TO DO: For the entries that follow, restate word for word the line containing "[datetime.fromisoformat] belongs to", the line containing "Tags : string;", and every line that lies between them.

SOURCE DATA:
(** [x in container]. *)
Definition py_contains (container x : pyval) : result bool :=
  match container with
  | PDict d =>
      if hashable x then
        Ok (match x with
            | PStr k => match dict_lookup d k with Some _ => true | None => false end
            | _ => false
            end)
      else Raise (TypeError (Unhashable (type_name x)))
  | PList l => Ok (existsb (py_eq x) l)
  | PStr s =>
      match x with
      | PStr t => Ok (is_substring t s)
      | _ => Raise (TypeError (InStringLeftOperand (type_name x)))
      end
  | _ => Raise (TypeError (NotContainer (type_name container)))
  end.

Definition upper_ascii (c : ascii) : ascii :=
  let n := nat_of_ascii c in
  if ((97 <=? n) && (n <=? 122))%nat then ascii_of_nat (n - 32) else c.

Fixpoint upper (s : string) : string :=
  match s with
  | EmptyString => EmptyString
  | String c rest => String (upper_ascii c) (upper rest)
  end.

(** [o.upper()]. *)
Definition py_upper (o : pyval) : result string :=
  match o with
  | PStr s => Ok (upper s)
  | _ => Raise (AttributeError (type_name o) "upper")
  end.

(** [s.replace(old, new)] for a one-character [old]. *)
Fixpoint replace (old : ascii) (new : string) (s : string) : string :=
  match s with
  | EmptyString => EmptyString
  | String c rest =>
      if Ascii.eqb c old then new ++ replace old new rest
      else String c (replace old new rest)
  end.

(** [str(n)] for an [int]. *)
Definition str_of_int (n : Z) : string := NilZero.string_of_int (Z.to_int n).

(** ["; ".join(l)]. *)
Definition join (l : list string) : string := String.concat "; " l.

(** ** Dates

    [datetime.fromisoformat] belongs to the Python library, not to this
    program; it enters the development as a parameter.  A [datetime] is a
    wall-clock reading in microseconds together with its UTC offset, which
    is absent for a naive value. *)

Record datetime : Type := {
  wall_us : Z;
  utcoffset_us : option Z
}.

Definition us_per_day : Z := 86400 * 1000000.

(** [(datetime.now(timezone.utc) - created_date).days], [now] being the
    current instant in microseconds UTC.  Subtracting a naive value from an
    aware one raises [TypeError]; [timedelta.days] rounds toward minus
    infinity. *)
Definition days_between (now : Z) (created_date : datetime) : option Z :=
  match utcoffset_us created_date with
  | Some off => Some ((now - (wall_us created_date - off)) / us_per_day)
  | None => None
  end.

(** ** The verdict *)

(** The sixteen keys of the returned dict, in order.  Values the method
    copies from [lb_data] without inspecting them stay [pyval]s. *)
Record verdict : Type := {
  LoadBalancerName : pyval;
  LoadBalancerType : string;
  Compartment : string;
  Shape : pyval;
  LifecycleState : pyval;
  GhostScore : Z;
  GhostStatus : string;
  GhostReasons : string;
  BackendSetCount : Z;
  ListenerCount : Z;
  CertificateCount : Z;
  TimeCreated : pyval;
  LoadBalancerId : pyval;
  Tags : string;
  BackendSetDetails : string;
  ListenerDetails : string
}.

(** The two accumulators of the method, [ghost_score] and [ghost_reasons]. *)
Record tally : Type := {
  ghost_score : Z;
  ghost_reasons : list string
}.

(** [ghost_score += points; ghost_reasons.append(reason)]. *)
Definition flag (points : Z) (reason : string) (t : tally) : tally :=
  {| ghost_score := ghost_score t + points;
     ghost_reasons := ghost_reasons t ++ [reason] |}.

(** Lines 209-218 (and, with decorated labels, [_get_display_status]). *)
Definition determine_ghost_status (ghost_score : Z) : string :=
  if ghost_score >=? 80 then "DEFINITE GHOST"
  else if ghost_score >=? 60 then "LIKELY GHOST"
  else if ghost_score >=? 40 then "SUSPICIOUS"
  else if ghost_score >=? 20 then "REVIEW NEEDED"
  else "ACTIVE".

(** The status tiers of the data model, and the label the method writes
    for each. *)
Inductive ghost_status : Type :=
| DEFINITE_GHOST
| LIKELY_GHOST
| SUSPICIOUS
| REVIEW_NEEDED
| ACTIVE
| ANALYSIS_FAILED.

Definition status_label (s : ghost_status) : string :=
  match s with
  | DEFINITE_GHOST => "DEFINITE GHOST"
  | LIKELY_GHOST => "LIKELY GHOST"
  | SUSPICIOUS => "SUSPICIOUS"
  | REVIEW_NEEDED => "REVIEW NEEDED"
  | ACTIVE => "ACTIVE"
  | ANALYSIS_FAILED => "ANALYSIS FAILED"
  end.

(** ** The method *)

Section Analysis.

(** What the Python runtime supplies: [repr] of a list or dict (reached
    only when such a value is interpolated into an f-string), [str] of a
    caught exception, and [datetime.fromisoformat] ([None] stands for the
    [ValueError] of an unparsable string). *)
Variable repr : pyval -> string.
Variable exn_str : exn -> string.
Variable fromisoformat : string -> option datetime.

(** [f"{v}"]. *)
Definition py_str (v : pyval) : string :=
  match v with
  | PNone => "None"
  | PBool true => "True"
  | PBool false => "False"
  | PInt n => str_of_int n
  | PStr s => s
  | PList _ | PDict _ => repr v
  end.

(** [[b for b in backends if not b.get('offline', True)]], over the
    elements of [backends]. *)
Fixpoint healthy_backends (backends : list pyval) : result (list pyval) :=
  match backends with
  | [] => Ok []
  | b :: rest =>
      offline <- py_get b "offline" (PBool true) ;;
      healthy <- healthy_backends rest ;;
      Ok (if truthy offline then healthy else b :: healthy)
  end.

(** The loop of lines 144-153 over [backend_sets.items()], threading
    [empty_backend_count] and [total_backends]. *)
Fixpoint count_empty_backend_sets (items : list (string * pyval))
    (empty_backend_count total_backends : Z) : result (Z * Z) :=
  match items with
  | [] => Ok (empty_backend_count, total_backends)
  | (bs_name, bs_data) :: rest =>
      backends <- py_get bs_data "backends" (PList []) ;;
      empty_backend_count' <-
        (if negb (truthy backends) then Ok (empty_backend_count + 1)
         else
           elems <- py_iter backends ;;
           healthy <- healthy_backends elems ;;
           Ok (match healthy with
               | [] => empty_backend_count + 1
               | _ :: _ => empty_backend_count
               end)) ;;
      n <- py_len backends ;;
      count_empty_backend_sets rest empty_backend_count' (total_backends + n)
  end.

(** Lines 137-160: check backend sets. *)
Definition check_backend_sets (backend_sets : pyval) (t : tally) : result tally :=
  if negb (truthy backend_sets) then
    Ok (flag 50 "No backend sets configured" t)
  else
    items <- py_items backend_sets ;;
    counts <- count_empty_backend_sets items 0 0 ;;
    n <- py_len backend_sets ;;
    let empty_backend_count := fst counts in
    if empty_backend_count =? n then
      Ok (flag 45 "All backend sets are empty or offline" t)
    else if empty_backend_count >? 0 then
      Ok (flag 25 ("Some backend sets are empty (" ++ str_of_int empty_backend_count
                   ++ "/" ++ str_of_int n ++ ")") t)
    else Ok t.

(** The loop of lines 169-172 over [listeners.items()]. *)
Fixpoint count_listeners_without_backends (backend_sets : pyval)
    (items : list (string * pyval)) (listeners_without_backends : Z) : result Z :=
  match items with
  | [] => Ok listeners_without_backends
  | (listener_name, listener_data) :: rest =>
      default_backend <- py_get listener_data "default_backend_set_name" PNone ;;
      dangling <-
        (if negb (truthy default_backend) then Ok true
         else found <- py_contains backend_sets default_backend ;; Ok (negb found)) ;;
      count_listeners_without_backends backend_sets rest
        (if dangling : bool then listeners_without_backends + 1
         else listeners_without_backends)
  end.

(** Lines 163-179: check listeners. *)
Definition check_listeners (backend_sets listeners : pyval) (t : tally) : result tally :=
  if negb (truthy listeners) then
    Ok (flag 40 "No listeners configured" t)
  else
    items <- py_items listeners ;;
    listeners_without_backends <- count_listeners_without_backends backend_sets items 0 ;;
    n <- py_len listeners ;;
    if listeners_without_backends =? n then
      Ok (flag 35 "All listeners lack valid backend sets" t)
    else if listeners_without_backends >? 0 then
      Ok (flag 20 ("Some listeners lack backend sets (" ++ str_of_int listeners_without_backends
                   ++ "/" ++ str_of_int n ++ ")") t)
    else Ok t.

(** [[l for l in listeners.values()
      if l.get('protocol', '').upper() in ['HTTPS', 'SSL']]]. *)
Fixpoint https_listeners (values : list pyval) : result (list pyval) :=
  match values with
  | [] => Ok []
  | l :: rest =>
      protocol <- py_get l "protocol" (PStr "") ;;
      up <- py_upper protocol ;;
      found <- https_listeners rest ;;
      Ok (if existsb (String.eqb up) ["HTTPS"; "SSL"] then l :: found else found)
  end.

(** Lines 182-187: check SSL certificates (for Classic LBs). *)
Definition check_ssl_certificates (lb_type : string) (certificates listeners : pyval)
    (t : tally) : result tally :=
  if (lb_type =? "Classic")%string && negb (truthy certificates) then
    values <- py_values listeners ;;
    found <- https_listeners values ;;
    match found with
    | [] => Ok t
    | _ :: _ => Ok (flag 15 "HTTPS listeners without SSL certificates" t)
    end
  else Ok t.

SOLUTION TO THIS PROBLEM:
    [datetime.fromisoformat] belongs to the Python library, not to this
    program; it enters the development as a parameter.  A [datetime] is a
    wall-clock reading in microseconds together with its UTC offset, which
    is absent for a naive value. *)

Record datetime : Type := {
  wall_us : Z;
  utcoffset_us : option Z
}.

Definition us_per_day : Z := 86400 * 1000000.

(** [(datetime.now(timezone.utc) - created_date).days], [now] being the
    current instant in microseconds UTC.  Subtracting a naive value from an
    aware one raises [TypeError]; [timedelta.days] rounds toward minus
    infinity. *)
Definition days_between (now : Z) (created_date : datetime) : option Z :=
  match utcoffset_us created_date with
  | Some off => Some ((now - (wall_us created_date - off)) / us_per_day)
  | None => None
  end.

(** ** The verdict *)

(** The sixteen keys of the returned dict, in order.  Values the method
    copies from [lb_data] without inspecting them stay [pyval]s. *)
Record verdict : Type := {
  LoadBalancerName : pyval;
  LoadBalancerType : string;
  Compartment : string;
  Shape : pyval;
  LifecycleState : pyval;
  GhostScore : Z;
  GhostStatus : string;
  GhostReasons : string;
  BackendSetCount : Z;
  ListenerCount : Z;
  CertificateCount : Z;
  TimeCreated : pyval;
  LoadBalancerId : pyval;
  Tags : string;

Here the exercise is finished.